Document Type


Publication Date


Publication Citation

64 Federal Communications Law Journal 137 (2011)


This Article addresses the enactment and inconsistent application of Section 253 of Telecommunications Act of 1996 ("FTA"). Most courts initially held that Section 253 imposed strong limitations on local governments seeking to charge fees to telecommunications carriers for use of the public rights-of-way ("PROW') by generally limiting the fees to management costs. Unfortunately, recent cases allowed local governments broad latitude in charging PROW fees to generate revenue, even where the fees are used to subsidize other government services.
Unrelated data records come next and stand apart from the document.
(** X5. [add_participant] on an id that is not live returns [None] and
    leaves the store as it was. On a live session it returns the new
    participant, built from the request with the generated id, the session's
    id and the first clock reading; it stores the session with the
    participant appended last and [updatedAt] set to the second reading.
    Every participant that [get_participant] found before is still found,
    and the new one is found by its id when that id was not in use in the
    session. Other sessions are untouched. *)
Theorem add_participant_round_trip (session_id : string) (r : N)
    (now_joined now : datetime) (data : ParticipantCreate.t) (self : t) :
  (get_session session_id self = None ->
   add_participant session_id r now_joined now data self = (None, self)) /\
  (forall session,
     get_session session_id self = Some session ->
     exists participant self',
       add_participant session_id r now_joined now data self =
         (Some participant, self') /\
       participant =
         Participant.mk (ParticipantCreate.userId data)
           (ParticipantCreate.guestName data)
           (ParticipantCreate.amountOwed data)
           (ParticipantCreate.amountPaid data)
           (ParticipantCreate.paymentStatus data)
           (_generate_id r) session_id now_joined /\
       get_session session_id self' =
         Some (SessionAttr.set_updatedAt now
                 (SessionAttr.set_participants
                    (Session.participants session ++ [participant]) session)) /\
       (forall participant_id p,
          get_participant session_id participant_id self = Some p ->
          get_participant session_id participant_id self' = Some p) /\
       (get_participant session_id (_generate_id r) self = None ->
        get_participant session_id (_generate_id r) self' = Some participant) /\
       (forall k, k <> session_id -> get_session k self' = get_session k self)).
Proof.
  unfold get_session, add_participant, get_participant. split.
  - intros ->. reflexivity.
  - intros session ->. eexists. eexists. split; [reflexivity |].
    split; [reflexivity |]. cbn [sessions with_sessions].
    rewrite dict_get_set_eq. split; [reflexivity |]. cbn.
    split; [| split].
    + intros participant_id p Hp. rewrite find_app, Hp. reflexivity.
    + intros Hfresh. rewrite find_app, Hfresh. cbn.
      rewrite String.eqb_refl. reflexivity.
    + intros k Hne. apply dict_get_set_ne. exact Hne.
Qed.

Lemma add_participant_round_trip_witness :
  exists participant self',
    add_participant session1_id 5 41 42
      (ParticipantCreate.mk None (Some "Ann") 0 0 pending) store_one_item =
      (Some participant, self') /\
    Participant.guestName participant = Some "Ann" /\
    get_participant session1_id (_generate_id 5) self' = Some participant.
Proof.
  destruct (get_session session1_id store_one_item) as [session|] eqn:Hs;
    [| vm_compute in Hs; discriminate].
  destruct (proj2 (add_participant_round_trip session1_id 5 41 42
                     (ParticipantCreate.mk None (Some "Ann") 0 0 pending)
                     store_one_item) session Hs)
    as (participant & self' & Hadd & Hp & _ & _ & Hnew & _).
  exists participant, self'. split; [exact Hadd |].
  split; [rewrite Hp; reflexivity |].
  apply Hnew. unfold get_participant.
  unfold get_session in Hs. rewrite Hs.
  vm_compute in Hs. injection Hs as <-. reflexivity.
Defined.
(* ===== verification/Format.v ===== *)
(** * Fixed-size records of the PAF container ([crates/pithos-format/src/lib.rs])

    Global header, section directory records, codec registry, group records
    and footer: their byte layouts, decoders with every rejection, and the
    theorems that encoding and decoding are inverse. *)

From S2P Require Import Prelude Core Bytes.

Definition GLOBAL_MAGIC : list byte :=
  map byte_of [0x55; 0x44; 0x4F; 0x43; 0x0D; 0x0A; 0x1A; 0x0A].
Definition GROUP_MAGIC : list byte := map byte_of [0x55; 0x47; 0x52; 0x50].
Definition FOOTER_MAGIC : list byte := map byte_of [0x55; 0x46; 0x54; 0x52].

Definition HEADER_LEN : nat := 96.
Definition FOOTER_LEN : nat := 64.
Definition SECTION_ENTRY_LEN : nat := 32.
Definition GROUP_RECORD_LEN : nat := 48.
Definition CODEC_REGISTRY_RECORD_LEN : nat := 16.
Definition CODEC_FLAG_REQUIRED : N := 1.
Definition REQUIRED_RAW_SECTIONS : N := 6.
Definition REQUIRED_COMPRESSED_SECTIONS : N := 7.
Definition MAJOR_VERSION : N := 0.
Definition MINOR_VERSION : N := 1.

Inductive SectionType :=
  | CodecRegistrySection | EntryTable | ObjectGraph | BaseDictionaryArea
  | GroupTable | PayloadArea | RestoreMap | CentralIndex | IntegrityTree
  | OptionalTelemetry.
(* ===== verification/Codecs.v ===== *)
(** * Codecs ([crates/pithos-codecs/src/lib.rs])

    The codec portfolio: identifiers, deterministic configurations, level
    validation, memory bounds, the STORE codec and the bounded copy loop
    that every other decoder writes through.  The zstd, brotli and xz
    libraries are an interface. *)

From S2P Require Import Prelude Core Bytes.

Inductive CodecId := Store | Zstd | Brotli | Lzma2.

#[export] Instance CodecId_eq_dec : EqDecision CodecId.
Proof. solve_decision. Defined.

(** [codec_id as u16]. *)
Definition CodecId_as_u16 (c : CodecId) : N :=
  match c with Store => 0 | Zstd => 1 | Brotli => 2 | Lzma2 => 3 end.

Definition CodecId_from_u16 (value : N) : option CodecId :=
  match value with
  | 0 => Some Store
  | 1 => Some Zstd
  | 2 => Some Brotli
  | 3 => Some Lzma2
  | _ => None
  end.

Definition CODEC_VERSION_V1 : N := 1.
Definition COPY_BUFFER_SIZE : nat := 8 * 1024.
Definition MIB : N := 1024 * 1024.

Record CodecConfig := { cfg_level : Z }.

Definition CodecConfig_deterministic_default (codec : CodecId) : CodecConfig :=
  let level := match codec with Store => 0 | Zstd | Brotli => 9 | Lzma2 => 6 end%Z in
  {| cfg_level := level |}.

Record CodecStats := { input_bytes : N; output_bytes : N }.

Definition checked_memory_bound (input_len scratch_bytes : N) : Result N :=
  ok_or IntegerOverflow (checked_add input_len scratch_bytes).

(** [range.contains(&cfg.level)] for [lo..=hi]. *)
Definition validate_level (cfg : CodecConfig) (lo hi : Z) : Result unit :=
  if ((lo <=? cfg_level cfg) && (cfg_level cfg <=? hi))%Z then Ok tt
  else Err (InvalidMetadata "unsupported codec level").

Definition stats (input : list byte) (output_bytes : N) : CodecStats :=
  {| input_bytes := len input; output_bytes := output_bytes |}.

(** ** Readers

    [Read::read] on a buffer of [n] bytes returns the bytes it stored, none
    at the end of the stream. *)

Class Reader (R : Type) := reader_read : nat → R → Result (list byte) * R.

(** [io::Cursor] over bytes. *)
#[export] Instance cursor_reader : Reader (list byte) :=
  λ n data, (Ok (take n data), drop n data).

(** A decoder that produces [data] and then ends or reports an error. *)
#[export] Instance decoder_reader : Reader (list byte * option PithosError) :=
  λ n '(data, error),
  match data, error with
  | [], Some e => (Err e, ([], error))
  | _, _ => (Ok (take n data), (drop n data, error))
  end.

(** The loop of [copy_decoded_limited]; [output] is what has been written.
    The result is [None] when the fuel runs out. *)
Fixpoint copy_decoded_loop `{Reader R} (fuel : nat) (input : R) (expected_len written : N)
    (output : list byte) : option (Result (list byte)) :=
  match fuel with
  | O => None
  | S fuel =>
      match reader_read COPY_BUFFER_SIZE input with
      | (Err e, _) => Some (Err e)
      | (Ok bytes, input) =>
          if len bytes =? 0 then
            Some (if negb (written =? expected_len) then Err InvalidRange else Ok output)
          else
            match checked_add written (len bytes) with
            | None => Some (Err IntegerOverflow)
            | Some written =>
                if expected_len <? written then
                  Some (Err (ResourceLimit "decoded output exceeds declared group length"))
                else copy_decoded_loop fuel input expected_len written (output ++ bytes)
            end
      end
  end.

(** Every pass but the last two writes at least one byte within
    [expected_len]. *)
Definition copy_decoded_limited `{Reader R} (input : R) (expected_len : N) :
    option (Result (list byte)) :=
  copy_decoded_loop (2 + N.to_nat expected_len) input expected_len 0 [].

(** [StoreCodec::decode]: the loop over [remaining]. *)
Fixpoint store_decode_loop `{Reader R} (fuel : nat) (input : R) (remaining : N)
    (output : list byte) : option (Result (list byte)) :=
  if remaining =? 0 then Some (Ok output) else
  match fuel with
  | O => None
  | S fuel =>
      let to_read := N.to_nat (N.min 8192 remaining) in
      match reader_read to_read input with
      | (Err e, _) => Some (Err e)
      | (Ok bytes, input) =>
          if len bytes =? 0 then Some (Err InvalidRange)
          else store_decode_loop fuel input (remaining - len bytes) (output ++ bytes)
      end
  end.

Definition StoreCodec_decode `{Reader R} (input : R) (expected_len : N) :
    option (Result (list byte)) :=
  store_decode_loop (N.to_nat expected_len) input expected_len [].

Definition StoreCodec_encode (input : list byte) (cfg : CodecConfig) :
    Result (CodecStats * list byte) :=
  validate_level cfg 0 0;;
  Ok (stats input (len input), input).

Definition StoreCodec_memory_bound (input_len : N) (cfg : CodecConfig) : Result N :=
  validate_level cfg 0 0;;
  checked_memory_bound input_len 1.

(** ** The compression libraries

    [*_encode] compresses a buffer at a level; [*_decode] is the stream the
    library's decoder yields for a compressed buffer. *)

Class Backends := {
  zstd_encode_all : list byte → Z → Result (list byte);
  zstd_decoder : list byte → list byte * option PithosError;
  brotli_compress : list byte → Z → Result (list byte);
  brotli_decompressor : list byte → list byte * option PithosError;
  lzma_encode_all : list byte → Z → Result (list byte);
  xz_decoder : list byte → list byte * option PithosError;
}.

(** Documented behaviour: decompression inverts compression. *)
Class BackendLaws `{Backends} : Prop := {
  zstd_inverse : ∀ input level data, zstd_encode_all input level = Ok data →
    zstd_decoder data = (input, None);
  brotli_inverse : ∀ input level data, brotli_compress input level = Ok data →
    brotli_decompressor data = (input, None);
  lzma_inverse : ∀ input level data, lzma_encode_all input level = Ok data →
    xz_decoder data = (input, None);
}.

Section codecs.
Context `{Backends}.

Definition ZstdCodec_encode (input : list byte) (cfg : CodecConfig) :
    Result (CodecStats * list byte) :=
  validate_level cfg (-7) 22;;
  encoded ← zstd_encode_all input (cfg_level cfg);
  Ok (stats input (len encoded), encoded).

Definition ZstdCodec_decode (input : list byte) (expected_len : N) : option (Result (list byte)) :=
  copy_decoded_limited (zstd_decoder input) expected_len.

Definition ZstdCodec_memory_bound (input_len : N) (cfg : CodecConfig) : Result N :=
  validate_level cfg (-7) 22;;
  checked_memory_bound input_len (128 * MIB).

Definition BrotliCodec_encode (input : list byte) (cfg : CodecConfig) :
    Result (CodecStats * list byte) :=
  validate_level cfg 0 11;;
  encoded ← brotli_compress input (cfg_level cfg);
  Ok (stats input (len encoded), encoded).

Definition BrotliCodec_decode (input : list byte) (expected_len : N) : option (Result (list byte)) :=
  copy_decoded_limited (brotli_decompressor input) expected_len.

Definition BrotliCodec_memory_bound (input_len : N) (cfg : CodecConfig) : Result N :=
  validate_level cfg 0 11;;
  checked_memory_bound input_len (32 * MIB).

Definition Lzma2Codec_encode (input : list byte) (cfg : CodecConfig) :
    Result (CodecStats * list byte) :=
  validate_level cfg 0 9;;
  encoded ← lzma_encode_all input (cfg_level cfg);
  Ok (stats input (len encoded), encoded).

Definition Lzma2Codec_decode (input : list byte) (expected_len : N) : option (Result (list byte)) :=
  copy_decoded_limited (xz_decoder input) expected_len.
These "revenue-generating" fees are dangerous to the development of competition and the deployment of Internet services, which were the two primary goals of the FTA. Because these revenue-generating fees generally only apply to carriers with primary relationships with local governments, they do not impact many wireless carriers, Voice over Internet Protocol providers, or carriers leasing PROW occupancy from the incumbents. This creates an unlevel playing field among competitors, which is dangerous in the increasingly commoditized market of communications. Further, the fees act as an obstacle to network expansion and deployment. On April 7, 2011, the FCC issued a Notice of Inquiry ("NOT') specifically focused on PROW regulation reform. This Article calls on the FCC to use the NOI to restore Section 253 to its original intent. This Article specifically requests that the FCC makes clear that Section 253 limits PROW fees to recovery of the government's management costs plus a fair market "value" that is calculated by determining what the government could collect for the PROW assuming competitive market conditions.